PSA値は副甲状腺ホルモンでも上昇 (日経メディカルより)2012/3/8追記

2011年2月10日木曜日

日泌会はPSA上昇と射精回数の相関を明らかにすべきだ。

前立腺がんの再発とされているのは、前立腺特異的マーカーであるPSA値による挙動(kinetics)である。
臨床癌でも病理診断でも無い。生化学的免疫反応である。大凡総ての前立腺癌の一次的処置(手術や放射線)後の病態観察でPSA測定を行い、この数値及び患者の特異的状況をもってエンドポイントを決定している。即ち、PSA挙動を再発因子としている。では、現在に至るまで再発とされた患者の転移癌もしくは局所残留癌が臨床確定された実証数が公開されていないのは何故なのか。PSA再発における内分泌療法終了後に臨床癌と進行した患者データが依然として闇である。論議はPSA再発とその処置までで、成立数(癌実証数)には触れていない。

処置後のPSA降下をみて患者も納得している。が、果たしてPSA降下は癌の壊死や癌の不活性化だけが要因なのであろうか、もともと癌細胞が放出するPSAは良性前立腺細胞が放出する量に比べればかなりの低さである。言い換えれば、癌細胞がなくとも放射線照射でPSAは降下する。では、全摘(RRP)術後で癌細胞の因子によらないPSA上昇は有り得ないのか?60歳で男性ホルモンの分泌低下はとまるが、精子の産生及びPSAの産生は継続する。が、その産生メカニズムは異なり良細胞からのPSAは射精時のみ大量に放出する。従って前立腺細胞組織が残存すれば、そして活発な性活動があるならば、導管を喪失したPSAどこへ行くのでしょう?分解されるだけでしょうか・・・?
PSA>1ならば明らかに「がん」細胞で、取り残された良細胞からのPSAは考え難いと医療サイドは言うが・・・果たして正解なのであろうか・・・?
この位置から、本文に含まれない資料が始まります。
(** what a digit string followed by another is worth *)
Lemma digits_from_value fuel n acc : 0 <= n < 10 ^ Z.of_nat fuel ->
  forall v, fold_left (fun v c => v * 10 + (c - 48)) (digits_from fuel false 10 n acc) v =
  fold_left (fun v c => v * 10 + (c - 48)) acc
    (v * 10 ^ (len (digits_from fuel false 10 n acc) - len acc) + n).
Proof.
  revert n acc. induction fuel as [|fuel IH]; intros n acc Hn v; cbn [digits_from].
  - replace n with 0 by (cbn in Hn; lia). f_equal. rewrite Z.sub_diag. lia.
  - destruct (Z.leb_spec n 0) as [H0|H0].
    { rewrite Z.sub_diag. f_equal. lia. }
    set (c := if n mod 10 <? 10 then 48 + n mod 10 else 87 + n mod 10).
    assert (c = 48 + n mod 10) as Hc.
    { unfold c. destruct (Z.ltb_spec (n mod 10) 10); [done|zdiv]. }
    rewrite IH.
    + cbn [fold_left]. f_equal. rewrite len_cons.
      set (k := len (digits_from fuel false 10 (n / 10) (c :: acc))).
      assert (1 + len acc <= k) as Hk.
      { rewrite <- (len_cons c acc). apply digits_from_grow. }
      replace (k - len acc) with (Z.succ (k - (1 + len acc))) by lia.
      rewrite Z.pow_succ_r, Hc by lia. zdiv.
    + rewrite Nat2Z.inj_succ, Z.pow_succ_r in Hn by lia. split; [zdiv|].
      apply Z.div_lt_upper_bound; lia.
Qed.

Lemma digits_value_digits n : 0 <= n < 2 ^ 64 -> digits_value (digits false 10 n) = n.
Proof.
  intros Hn. unfold digits_value, digits. rewrite digits_from_value.
  - cbn [fold_left]. lia.
  - split; [lia|]. etrans; [apply Hn|]. by vm_compute.
Qed.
こう言う疑問を感じているのは僕一人だけでない。多くの前立腺癌患者が実感として抱えているのである。

参考

射精でPSAは減少する。理由は精液が枯渇するから。(Effect of ejaculation on PSA levels)

1998 Mar;51(3):455-9.
The effect of ejaculation on prostate-specific antigen in a prostate cancer-screening population.
この論文では射精とPSAは無関係と結論しています。